You are here

Mind the gap! The relative wages of immigrants in the Portuguese labour market

Publication Year 
2013
JEL Code 
J31 - Wage Level and Structure; Wage Differentials by Skill, Training, Occupation, etc.
J61 - Geographic Labor Mobility; Immigrant Workers
F22 - International Migration
Abstract 
Using matched employer-employee data, we examine the wage gaps between immigrant and native workers in the Portuguese labour market in the 2002-2008 period. We use the relation between the Gelbach’s and Oaxaca-Blinder’s decompositions to split the unconditional average wage gap as the sum of a composition effect and a wage structure effect. Most of the wage gap is not due to worst endowments of the immigrants but to differences in the returns to those characteristics and to the immigrant status effect. In particular, education and foreign experience of the average immigrants are significantly less valued in the Portuguese labour market.

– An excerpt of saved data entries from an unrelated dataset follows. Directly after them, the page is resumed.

(** * rclcpp: loaned messages, QoS event handlers and the parameter client

    A shallow embedding of three pieces of the client library:
    - [LoanedMessage] (rclcpp/loaned_message.hpp): a message buffer taken
      from the middleware or from a local allocator;
    - [QOSEvent] (rclcpp/qos_event.hpp and its translation unit): the
      waitable wrapping one rcl event handle;
    - [ParameterClient] (the parameter client header): the asynchronous
      parameter calls built on service clients, promises and futures.

    Pointers are integers, [0] is the null pointer.  Calls into rcl, the
    allocator, the logger and user callbacks are recorded as a trace of
    events, in program order. *)

From Stdlib Require Import ZArith Lia.
From stdpp Require Import base option list strings gmap.

Abbreviation pointer := Z.
Definition nullptr : pointer := 0%Z.

(** [!p] on a raw pointer. *)
Definition is_null (p : pointer) : bool := (p =? 0)%Z.

Inductive rcl_ret_t :=
| RCL_RET_OK
| RCL_RET_ERROR (code : Z).

Definition rcl_ret_ok (r : rcl_ret_t) : bool :=
  match r with RCL_RET_OK => true | RCL_RET_ERROR _ => false end.

(* ====================================================================== *)
(** ** LoanedMessage *)
(* ====================================================================== *)

Module LoanedMessage.

(** Modelled from the spec: [rclcpp::PublisherBase] is declared in
    publisher_base.hpp, which is not part of the sources at hand.  The
    constructor and the destructor use two const members of it: the rcl
    handle and the answer of [can_loan_messages()], the pool-loan capability
    the owning entity reports. *)
Record PublisherBase := {
  get_publisher_handle : Z;
  can_loan_messages : bool
}.

(** The rcl entry points the class calls; what they answer is the
    middleware's business. *)
Record Middleware := {
  rcl_allocate_loaned_message : Z -> Z -> pointer;
  rcl_deallocate_loaned_message : Z -> pointer -> rcl_ret_t
}.

(** [std::shared_ptr<MessageAllocator>]: the allocator instance and what
    its [allocate(n)] hands out. *)
Record MessageAllocator := {
  allocator_id : Z;
  allocate : nat -> pointer
}.

Inductive event :=
| ev_rcl_allocate_loaned_message (handle size : Z) (ret : pointer)
| ev_allocate (allocator : Z) (n : nat) (ret : pointer)
| ev_rcl_deallocate_loaned_message (handle : Z) (p : pointer) (ret : rcl_ret_t)
| ev_deallocate (allocator : Z) (p : pointer) (n : nat)
| ev_delete (p : pointer)
| RCLCPP_WARN (logger msg : string)
| RCLCPP_ERROR (logger msg : string)
| ev_rcl_reset_error.

Inductive exception :=
| runtime_error (what : string).

(** How memory comes in and goes out: through the middleware's pool,
    through the allocator, or (going out only) through the plain [delete]
    of a unique pointer that still owns something. *)
Inductive path := Pool | Fallback | PlainDelete.

Definition acquired (e : event) : option (path * pointer) :=
  match e with
  | ev_rcl_allocate_loaned_message _ _ p => Some (Pool, p)
  | ev_allocate _ _ p => Some (Fallback, p)
  | _ => None
  end.

Definition released (e : event) : option (path * pointer) :=
  match e with
  | ev_rcl_deallocate_loaned_message _ p _ => Some (Pool, p)
  | ev_deallocate _ p _ => Some (Fallback, p)
  | ev_delete p => Some (PlainDelete, p)
  | _ => None
  end.

Definition acquisitions (tr : list event) : list (path * pointer) :=
  omap acquired tr.

Definition releases (tr : list event) : list (path * pointer) :=
  omap released tr.

Definition warnings (tr : list event) : list string :=
  omap (fun e => match e with RCLCPP_WARN _ msg => Some msg | _ => None end) tr.

Section WithMessage.

Context {MessageT : Type}.
(** [sizeof(MessageT)] and the value [MessageT()] builds. *)
Variable sizeof_MessageT : Z.
Variable MessageT_init : MessageT.
Variable rcl : Middleware.

(** [std::unique_ptr<MessageT>]: null, or the address it owns together with
    the message living there. *)
Definition unique_ptr := option (pointer * MessageT).

(** [unique_ptr::release()]: the raw pointer, ownership given up. *)
Definition release (u : unique_ptr) : pointer :=
  match u with
  | Some (p, _) => p
  | None => nullptr
  end.

(** [~unique_ptr()]: [delete] on whatever is still owned. *)
Definition unique_ptr_dtor (u : unique_ptr) : list event :=
  match u with
  | Some (p, _) => [ev_delete p]
  | None => []
  end.

Record LoanedMessage := {
  pub_ : option PublisherBase;
  message_ : unique_ptr;
  message_allocator_ : MessageAllocator
}.

(** The memory request of the constructor: the branch on
    [pub_->can_loan_messages()]. *)
Definition allocate_message_memory (pub : PublisherBase)
    (allocator : MessageAllocator) : list event * pointer :=
  if can_loan_messages pub then
    let message_memory :=
      rcl_allocate_loaned_message rcl (get_publisher_handle pub) sizeof_MessageT in
    ([ev_rcl_allocate_loaned_message (get_publisher_handle pub) sizeof_MessageT
        message_memory],
     message_memory)
  else
    let message_memory := allocate allocator 1 in
    ([RCLCPP_WARN "rclcpp"
        "Currently used middleware can't loan messages. Local allocator will be used.";
      ev_allocate (allocator_id allocator) 1 message_memory],
     message_memory).

(** [LoanedMessage(pub, allocator)].  A [throw] leaves no object behind:
    the result is the exception alone. *)
Definition LoanedMessage_ctor (pub : option PublisherBase)
    (allocator : MessageAllocator) : list event * (exception + LoanedMessage) :=
  match pub with
  | None => ([], inl (runtime_error "publisher pointer is null"))
  | Some pb =>
      let '(tr, message_memory) := allocate_message_memory pb allocator in
      if is_null message_memory then
        (tr, inl (runtime_error "unable to allocate memory for loaned message"))
      else
        (tr, inr {| pub_ := pub;
                    message_ := Some (message_memory, MessageT_init);
                    message_allocator_ := allocator |})
  end.

(** [LoanedMessage(LoanedMessage && other)]: the new object and what is left
    of [other].  [std::move] of the raw pointer [pub_] copies it, and the
    shared pointer of the allocator is const, so it is copied too; only the
    unique pointer leaves [other]. *)
Definition LoanedMessage_move (other : LoanedMessage) : LoanedMessage * LoanedMessage :=
  ({| pub_ := pub_ other;
      message_ := message_ other;
      message_allocator_ := message_allocator_ other |},
   {| pub_ := pub_ other;
      message_ := None;
      message_allocator_ := message_allocator_ other |}).

(** The body of [~LoanedMessage()]: its events and the members as the body
    leaves them. *)
Definition LoanedMessage_dtor_body (m : LoanedMessage) : list event * LoanedMessage :=
  match pub_ m with
  | None =>
      ([RCLCPP_ERROR "LoanedMessage"
          "Can't deallocate message memory. Publisher instance is NULL"], m)
  | Some pb =>
      let message_memory := release (message_ m) in
      let m' := {| pub_ := pub_ m; message_ := None;
                   message_allocator_ := message_allocator_ m |} in
      if can_loan_messages pb then
        let ret :=
          rcl_deallocate_loaned_message rcl (get_publisher_handle pb) message_memory in
        if rcl_ret_ok ret then
          ([ev_rcl_deallocate_loaned_message (get_publisher_handle pb) message_memory ret],
           m')
        else
          ([ev_rcl_deallocate_loaned_message (get_publisher_handle pb) message_memory ret;
            RCLCPP_ERROR "LoanedMessage" "rcl_deallocate_loaned_message failed: %s";
            ev_rcl_reset_error],
           m')
      else
        ([ev_deallocate (allocator_id (message_allocator_ m)) message_memory 1], m')
  end.

(** The whole destruction: the body, then the members' own destructors, of
    which only the unique pointer's does anything. *)
Definition LoanedMessage_dtor (m : LoanedMessage) : list event :=
  let '(tr, m') := LoanedMessage_dtor_body m in
  tr ++ unique_ptr_dtor (message_ m').

Definition is_valid (m : LoanedMessage) : bool :=
  match message_ m with
  | Some _ => true
  | None => false
  end.

(** [get()] is [*message_]: the message when the pointer is set; on a null
    pointer the dereference has no defined result, which is [None] here. *)
Definition get (m : LoanedMessage) : option MessageT :=
  snd <$> message_ m.

(** The path the owner's capability selects. *)
Definition path_of (pb : PublisherBase) : path :=
  if can_loan_messages pb then Pool else Fallback.

End WithMessage.

Definition cannot_loan : string :=
  "Currently used middleware can't loan messages. Local allocator will be used.".

(** A publisher that can loan, one that cannot, a middleware with a pool of
    one buffer, and an allocator. *)
Definition loaning_publisher : PublisherBase :=
  {| get_publisher_handle := 7; can_loan_messages := true |}.
Definition plain_publisher : PublisherBase :=
  {| get_publisher_handle := 8; can_loan_messages := false |}.
Definition middleware0 : Middleware :=
  {| rcl_allocate_loaned_message := fun _ _ => 4096%Z;
     rcl_deallocate_loaned_message :=
       fun _ p => if is_null p then RCL_RET_ERROR 11 else RCL_RET_OK |}.
Definition allocator0 : MessageAllocator :=
  {| allocator_id := 1; allocate := fun _ => 8192%Z |}.

Definition loaned0 : LoanedMessage (MessageT := Z) :=
  {| pub_ := Some loaning_publisher;
     message_ := Some (4096%Z, 0%Z);
     message_allocator_ := allocator0 |}.

End LoanedMessage.

(* ====================================================================== *)
(** ** QOSEventHandlerBase and QOSEventHandler *)
(* ====================================================================== *)

Module QOSEvent.

(** [rcl_wait_set_t]: the array [events] of pointers to event handles, the
    only member the handler reads. *)
Record rcl_wait_set_t := {
  events : list pointer
}.

Inductive event (Info : Type) :=
| ev_rcl_take_event (ret : rcl_ret_t)
| RCUTILS_LOG_ERROR_NAMED (name msg : string)
| ev_event_callback (callback : nat) (callback_info : Info).

Arguments ev_rcl_take_event {Info} ret.
Arguments RCUTILS_LOG_ERROR_NAMED {Info} name msg.
Arguments ev_event_callback {Info} callback callback_info.

Definition is_take {Info} (e : event Info) : bool :=
  match e with ev_rcl_take_event _ => true | _ => false end.

Definition is_callback {Info} (e : event Info) : bool :=
  match e with ev_event_callback _ _ => true | _ => false end.

Definition is_log {Info} (e : event Info) : bool :=
  match e with RCUTILS_LOG_ERROR_NAMED _ _ => true | _ => false end.

Section WithEvent.

(** [rcl_event_t] as the middleware sees it, and [EventCallbackInfoT], the
    argument type of the callback. *)
Context {rcl_event_t EventCallbackInfoT : Type}.

(** [rcl_take_event(&event_handle_, &callback_info)]: the return code, what
    it wrote into the record, and the handle afterwards. *)
Variable rcl_take_event : rcl_event_t -> rcl_ret_t * EventCallbackInfoT * rcl_event_t.

(** The members of the base class, the address of [event_handle_] (what
    [&event_handle_] evaluates to), and the stored callback, a callable
    named by a number. *)
Record QOSEventHandler := {
  event_handle_ : rcl_event_t;
  event_handle_address : pointer;
  wait_set_event_index_ : nat;
  event_callback_ : nat
}.

Definition get_number_of_ready_events (h : QOSEventHandler) : N := 1%N.

(** [wait_set->events[wait_set_event_index_] == &event_handle_].  The array
    is read at one index; reading past its end has no defined result. *)
Definition is_ready (wait_set : rcl_wait_set_t) (h : QOSEventHandler) : option bool :=
  match events wait_set !! wait_set_event_index_ h with
  | Some slot => Some (slot =? event_handle_address h)%Z
  | None => None
  end.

Overall, the wages of immigrants do not fully converge to those of comparable natives as experience in the Portuguese labour market increases. The assimilation rates tend to be stronger in the first years after migration and for immigrants with higher levels of pre-immigration experience. Total immigrants are a heterogeneous group of different nationalities, with immigrants from the EU15 and China starring as the two extreme cases.